Make Your Own Latkes and Sufganiyot for Hanukkah

Hanukkah is in full swing, and continues until sunset on Friday. This is your excuse, if you need one, to make some traditional foods associated with the holiday. It doesn't have to be Hanukkah and you don't have to be Jewish to appreciate a good fried potato cake and a jelly doughnut, but this is a good time to learn how to make these traditional Hanukkah treats at home!

Latkes are best served hot and fresh, topped with sour cream or applesauce (or both). The secret is to remove as much moisture from your shredded potatoes and onions before adding the egg and frying them. The instructions at A Taste of Home recommend that after squeezing them with your hands, you roll your shreds up in a clean towel and wring it over the sink. That will make your finished latkes perfectly crispy.

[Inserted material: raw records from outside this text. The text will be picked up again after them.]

(** Slices of different owners, or of the two halves, lie apart. *)
Lemma slices_apart j h h' : (j < length (k_owners k))%nat -> 0 <= h <= 1 -> 0 <= h' <= 1 -> j <> i \/ h <> h' ->
  state_at k i h + n * 4 <= state_at k j h' \/ state_at k j h' + n * 4 <= state_at k i h.
Proof.
  intros Hj Hh Hh' Hne. pose proof (lookup_lt_Some _ _ _ Ho) as Hi. destruct carry_len_stride as [Hn ->]. unfold state_at.
  assert (0 <= state_stride k) by (destruct carry_len_stride; lia).
  set (x := h * len_Z (k_owners k) + Z.of_nat i). set (y := h' * len_Z (k_owners k) + Z.of_nat j).
  assert (x < y \/ y < x) as [Hxy|Hxy].
  { assert (h = 0 \/ h = 1) as [->| ->] by lia; assert (h' = 0 \/ h' = 1) as [->| ->] by lia; unfold x, y, len_Z; lia. }
  - left. assert ((x + 1) * state_stride k <= y * state_stride k) by (apply Z.mul_le_mono_nonneg_r; lia). lia.
  - right. assert ((y + 1) * state_stride k <= x * state_stride k) by (apply Z.mul_le_mono_nonneg_r; lia). lia.
Qed.

Context (kv score : list Z) (Hkv : length kv = Z.to_nat n /\ u32_list kv) (Hsc : length score = Z.to_nat n /\ u32_list score).
#[local] Abbreviation ws := (state_rws k i kv score).

Lemma state_rws_inside : Forall (kv_inside k) ws.
Proof.
  pose proof carry_len_stride as [Hn _]. destruct Hkv as [Hl _], Hsc as [Hl' _].
  repeat (apply Forall_cons; split); [| |done]; unfold kv_inside, rw_inside; cbn [fst snd]; rewrite to_bytes_length.
  - replace (Z.of_nat (length kv * 4)) with (n * 4) by lia. apply whole_state_inside. lia.
  - replace (Z.of_nat (length score * 4)) with (n * 4) by lia. apply whole_state_inside. lia.
Qed.

Lemma state_put_back : state_words (kv_writes k (kflat k <$> ws)) 0 i = kv /\ state_words (kv_writes k (kflat k <$> ws)) 1 i = score.
Proof.
  pose proof state_rws_inside as Hin. destruct Hkv as [Hl Hr], Hsc as [Hl' Hr']. pose proof carry_len_stride as [Hn _].
  assert (Hi : (i < length (k_owners k))%nat) by by eapply lookup_lt_Some. unfold state_words. split.
  - pose proof (kv_written_back k [] (RState, state_at k i 0, to_bytes 4 kv) [(RState, state_at k i 1, to_bytes 4 score)] Hk Hin) as Hw.
    cbn [fst snd] in Hw. rewrite to_bytes_length in Hw. replace (Z.of_nat (length kv * 4)) with (n * 4) in Hw by lia.
    transitivity (of_bytes 4 (length kv) (to_bytes 4 kv)); [f_equal; [done|apply Hw]|rewrite <- (app_nil_r (to_bytes 4 kv)); by apply of_to_bytes].
    repeat constructor. apply apart_ranges. cbn [fst snd]. rewrite !to_bytes_length.
    destruct (slices_apart i 0 1 Hi ltac:(lia) ltac:(lia) ltac:(by right)); [left|right]; lia.
  - pose proof (kv_written_back k [(RState, state_at k i 0, to_bytes 4 kv)] (RState, state_at k i 1, to_bytes 4 score) [] Hk Hin (Forall_nil_2 _)) as Hw.
    cbn [fst snd] in Hw. rewrite to_bytes_length in Hw. replace (Z.of_nat (length score * 4)) with (n * 4) in Hw by lia.
    transitivity (of_bytes 4 (length score) (to_bytes 4 score)); [f_equal; [done|apply Hw]|rewrite <- (app_nil_r (to_bytes 4 score)); by apply of_to_bytes].
Qed.

Lemma other_state_kept h j o' : 0 <= h <= 1 -> k_owners k !! j = Some o' -> j <> i ->
  state_words (kv_writes k (kflat k <$> ws)) h j = state_words k h j.
Proof.
  intros Hh Ho' Hne. destruct Hkv as [Hl _], Hsc as [Hl' _]. assert (Hj : (j < length (k_owners k))%nat) by by eapply lookup_lt_Some.
  pose proof (owner_in k Hk j o' Ho') as Hin. destruct (kd_ratio _ (ko_dims k Hk) o' Hin). pose proof carry_len_stride as [Hn _].
  unfold state_words. change (k_cfg (kv_writes _ _)) with (k_cfg k). f_equal.
  apply (kv_read_apart k ws RState (state_at k j h) (n * 4) Hk state_rws_inside); [apply (state_inside k Hk j o' Ho'); lia|].
  repeat (apply Forall_cons; split); [| |done]; right; cbn [fst snd]; rewrite to_bytes_length;
    [destruct (slices_apart j 0 h Hj)|destruct (slices_apart j 1 h Hj)]; try lia; by left.
Qed.
End State.
(* ===== verification/ReplayProps.v ===== *)
(** Replaying part of a context: what a plan covers, and that the replay leaves everything but
    the window ring as it was. *)

From S2P Require Import Prelude Types Floats Dequant KvPack V41Config KvLayout KvStore KvRows KvStoreProps KvInv KvContext KvRing ReplayRows Sampling EngineContext SessionDisk SessionPool SessionReplay.

(** ** What a plan covers *)

Section Plan.
Context (k : KvStore) (w : Z) (Hw : kc_window (k_cfg k) = w) (Hrange : 0 < w < 2 ^ 31).

Lemma need_lo_range keep : 0 <= keep -> 0 <= need_lo k keep <= keep /\ keep - need_lo k keep <= w - 1 /\ (keep - w < need_lo k keep).
Proof. intros Hk. unfold need_lo. rewrite Hw. unfold u32. rewrite Z.mod_small by lia. case_match; lia. Qed.

Lemma missing_spec lo keep x : x ∈ ring_missing k lo keep <-> lo <= x < keep /\ ring_holds k x = false.
Proof.
  unfold ring_missing. rewrite list_elem_of_filter, list_elem_of_fmap. split.
  - intros [Hf (i & -> & Hi%upto_spec)]. split; [lia|done].
  - intros [Hx Hf]. split; [done|]. exists (x - lo). rewrite upto_spec. lia.
Qed.

Lemma offsets_sorted lo n : StronglySorted Z.lt ((fun i => lo + Z.of_nat i) <$> seq 0 n).
Proof.
  generalize 0%nat as m. induction n as [|n IH]; intros m; cbn; [constructor|]. constructor; [apply IH|].
  apply Forall_fmap, Forall_forall. intros i [Hi _]%elem_of_seq. cbn. lia.
Qed.
Lemma sorted_filter (P : Z -> Prop) `{forall x, Decision (P x)} l : StronglySorted Z.lt l -> StronglySorted Z.lt (filter P l).
Proof.
  induction 1 as [|x l Hs IH Hx]; [constructor|]. rewrite filter_cons. case_decide; [|exact IH]. constructor; [exact IH|].
  apply Forall_forall. intros y [_ Hy]%list_elem_of_filter. by eapply Forall_forall in Hx.
Qed.
Lemma missing_sorted lo keep : StronglySorted Z.lt (ring_missing k lo keep).
Proof.
  apply sorted_filter. unfold upto, layer_ids. rewrite <- list_fmap_compose. apply offsets_sorted.
Qed.
Lemma sorted_ends (x y : Z) l : StronglySorted Z.lt (x :: l) -> last (x :: l) = Some y -> forall z, z ∈ x :: l -> x <= z <= y.
Proof.
  revert x. induction l as [|x' l IH]; intros x Hs Hy z Hz.
  - cbn in Hy. injection Hy as <-. apply list_elem_of_singleton in Hz. lia.
  - apply StronglySorted_inv in Hs as [Hs Hx]. pose proof (IH x' Hs Hy) as Hr. apply elem_of_cons in Hz as [->|Hz].
    + specialize (Hr x' (list_elem_of_here _ _)). apply Forall_cons in Hx as [Hx _]. lia.
    + specialize (Hr z Hz). apply Forall_cons in Hx as [Hx _]. specialize (IH x' Hs Hy x' (list_elem_of_here _ _)). specialize (Hr). destruct Hr. lia.
Qed.

Lemma even_down_spec x : 0 <= x -> 0 <= even_down x <= x /\ x - 1 <= even_down x /\ Z.even (even_down x) = true.
Proof.
  intros Hx. unfold even_down. destruct (Z.odd x) eqn:E.
  - split_and!; [|lia..|]; [destruct x; [done|lia..]|]. by rewrite Z.even_sub, <- Z.negb_odd, E.
  - split_and!; [lia..|]. by rewrite <- Z.negb_odd, E.
Qed.

(** A plan is empty when the ring holds everything a step at [keep] lists, or it runs from an
    even position to the last one missing. *)
Lemma plan_ring_cases keep rm : 0 <= keep ->
  let p := plan_ring k keep rm in let r := clamp_u32 rm 1 w in
  rl_keep p = keep /\
  ((plan_steps p = 0 /\ forall x, need_lo k keep <= x < keep -> ring_holds k x = true) \/
   (exists lo, rl_first p = even_down (Z.max lo (rl_end p - r)) /\ need_lo k keep <= lo < rl_end p /\ rl_end p <= keep /\
      ring_holds k (rl_end p - 1) = false /\
      forall x, need_lo k keep <= x < keep -> ring_holds k x = false -> lo <= x < rl_end p)).
Proof.
  intros Hk p r. pose proof (need_lo_range keep Hk) as Hlo. unfold p, plan_ring. rewrite Hw. fold r.
  destruct (Z.eqb_spec keep 0) as [->|Hne]; [split; [done|]; left; split; [done|]; intros; lia|].
  pose proof (missing_sorted (need_lo k keep) keep) as Hs. pose proof (missing_spec (need_lo k keep) keep) as Hm.
  destruct (ring_missing k (need_lo k keep) keep) as [|lo xs] eqn:Ex.
  { split; [done|]. left. split; [done|]. intros x Hx. apply not_false_iff_true. intros Hf. specialize (Hm x).
    rewrite elem_of_nil in Hm. by apply Hm. }
  destruct (last (lo :: xs)) as [hi|] eqn:El; [|by apply last_None in El].
  pose proof (sorted_ends lo hi xs Hs El) as Hr.
  assert (Hhi : hi ∈ lo :: xs) by by apply last_Some_elem_of.
  destruct (proj1 (Hm lo) (list_elem_of_here _ _)) as [Hlo1 _]. destruct (proj1 (Hm hi) Hhi) as [Hhi1 Hhi2].
  pose proof (Hr hi Hhi). split; [done|]. right. exists lo. cbn [rl_first rl_end]. split_and!; try lia.
  - f_equal. destruct (Z.ltb_spec r (hi + 1 - lo)); lia.
  - by replace (hi + 1 - 1) with hi by lia.
  - intros x Hx Hf. pose proof (Hr x (proj2 (Hm x) (conj Hx Hf))). lia.
Qed.

(** What a plan replays: at most [replay_max] positions (at least one, at most the window) and
    one more when the first is odd, never more than the window holds, from an even position. *)
Lemma plan_ring_range keep rm : 0 <= keep -> let p := plan_ring k keep rm in
  0 < plan_steps p -> Z.even (rl_first p) = true /\ 0 <= rl_first p < rl_end p /\ rl_end p <= keep /\
  keep - w <= rl_first p /\ plan_steps p <= clamp_u32 rm 1 w + 1 /\ plan_steps p <= w.
Proof.
  intros Hk p Hs. pose proof (need_lo_range keep Hk) as Hlo.
  destruct (plan_ring_cases keep rm Hk) as (_ & [[H0 _]|(lo & Hf & Hl & He & _)]); [fold p in H0; lia|]. fold p in Hf, Hl, He.
  assert (Hr : 1 <= clamp_u32 rm 1 w <= w) by (unfold clamp_u32; repeat case_match; lia).
  destruct (even_down_spec (Z.max lo (rl_end p - clamp_u32 rm 1 w)) ltac:(lia)) as (? & ? & Hev). rewrite <- Hf in *.
  unfold plan_steps in *. case_match; [|lia]. split_and!; [exact Hev|lia..].
Qed.
End Plan.

(** ** What the steps of a replay may touch *)

(** Stores of one shape and capacity, with the same rows counted as written. *)
Definition shape (k0 k : KvStore) : Prop :=
  kv_ok k /\ k_cfg k = k_cfg k0 /\ k_owners k = k_owners k0 /\ k_owner_of k = k_owner_of k0 /\ k_cap k = k_cap k0 /\ k_rows_hw k = k_rows_hw k0.
(** Every row but the [bad] ones reads the same. *)
Definition rows_same (bad : nat -> Z -> Prop) (k0 k : KvStore) : Prop :=
  forall b i o x, k_owners k0 !! i = Some o -> 0 <= x < rows_for (k_cfg k0) o (k_cap k0) -> ~ bad i x ->
    plane_rows k b i x 1 = plane_rows k0 b i x 1.
Definition no_row (i : nat) (x : Z) : Prop := False.
(** A step at [q] marks its own slot of the ring, or none. *)
Definition slots_step (q : Z) (k0 k : KvStore) : Prop :=
  k_win_lo k = k_win_lo k0 /\
  (k_slot_pos k = k_slot_pos k0 \/ k_slot_pos k = <[slot_index (kc_window (k_cfg k0)) q := q]> (k_slot_pos k0)).
Definition quiet (q : Z) (k0 k : KvStore) : Prop := shape k0 k /\ rows_same no_row k0 k /\ slots_step q k0 k.

Lemma shape_refl k : kv_ok k -> shape k k.
Proof. done. Qed.
Lemma shape_trans k0 k1 k2 : shape k0 k1 -> shape k1 k2 -> shape k0 k2.
Proof. intros (_ & H1 & H2 & H3 & H4 & H5) (Hk & H1' & H2' & H3' & H4' & H5'). split_and!; congruence. Qed.
Lemma rows_same_trans bad k0 k1 k2 : shape k0 k1 -> rows_same bad k0 k1 -> rows_same no_row k1 k2 -> rows_same bad k0 k2.
Proof.
  intros (_ & Hc & Ho & _ & Hcap & _) H1 H2 b i o x Hi Hx Hb. rewrite (H2 b i o x); [by apply (H1 b i o x)|by rewrite Ho|by rewrite Hc, Hcap|by intros []].
Qed.
Lemma slots_step_refl q k : slots_step q k k.
Proof. split; [done|by left]. Qed.
Lemma slots_step_trans q k0 k1 k2 : k_cfg k1 = k_cfg k0 -> slots_step q k0 k1 -> slots_step q k1 k2 -> slots_step q k0 k2.
Proof.
  intros Hc [H1 H2] [H1' H2']. split; [congruence|]. rewrite Hc in H2'.
  destruct H2 as [H2|H2], H2' as [H2'|H2']; rewrite ?H2 in H2'; [by left|by right|by right|].
  right. rewrite list_insert_insert_eq in H2'. done.
Qed.
Lemma quiet_refl q k : kv_ok k -> quiet q k k.
Proof. intros Hk. split; [by apply shape_refl|split; [by intros b i o x|apply slots_step_refl]]. Qed.
Lemma quiet_trans q k0 k1 k2 : quiet q k0 k1 -> quiet q k1 k2 -> quiet q k0 k2.
Proof.
  intros (Hs & Hr & Hl) (Hs' & Hr' & Hl'). split; [by eapply shape_trans|]. split; [by eapply rows_same_trans|].
  eapply slots_step_trans; [|done|done]. apply Hs.
Qed.

(** ** The host's part of a step *)

Section Prepare.
Context {A : Type} `{Hal : MemoryAllocatorOk A}.

Lemma reserve_quiet n (a : A) k r a' k' : kv_ok k -> n <= k_cap k -> reserve n (a, k) = (r, (a', k')) -> k' = k.
Proof. intros Hk Hn Hr. destruct (reserve_cases _ _ _ _ _ _ Hk Hr) as [(_ & _ & ->)|[(_ & ? & _)|(e & _ & -> & _)]]; [done|lia|done]. Qed.

Lemma raise_noop oi n k : n <= nth (Z.to_nat oi) (k_rows_hw k) 0 -> raise_hw oi n k = k.
Proof.
  intros Hn. assert (Ha : alter (Z.max n) (Z.to_nat oi) (k_rows_hw k) = k_rows_hw k).
  { apply list_eq. intros j. destruct (decide (j = Z.to_nat oi)) as [->|Hne]; [|by rewrite list_lookup_alter_ne by done].
    rewrite list_lookup_alter_eq. rewrite nth_lookup in Hn. destruct (k_rows_hw k !! Z.to_nat oi) as [h|]; [|done].
    cbn in *. f_equal. lia. }
  transitivity (k <| k_rows_hw := alter (Z.max n) (Z.to_nat oi) (k_rows_hw k) |>); [done|]. rewrite Ha. by destruct k.
Qed.

(** The rows a layer counts are there. *)
Definition counted (k : KvStore) (l n : Z) : Prop :=
  0 <= l < kc_layers (k_cfg k) -> owner_index k l <> kNoPlane ->
  n * plane_ratio (k_cfg k) (nth (Z.to_nat (owner_index k l)) (k_owners k) kNoPlane) <= k_cap k /\
  n <= nth (Z.to_nat (owner_index k l)) (k_rows_hw k) 0.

Sufganiyot, or jelly doughnuts, are good when purchased, but even better served fresh and warm. The dough will rise enough to create a void ready to fill with raspberry preserves, or whatever your favorite jam may be, or custard or Nutella or dulce de leche. You'll find the complete recipe and instructions at A Taste of Home.

Whether your homemade latkes and sufganiyot turn out perfect or not, you may feel that you need to make them occasionally throughout the year, just to stay in practice, you know.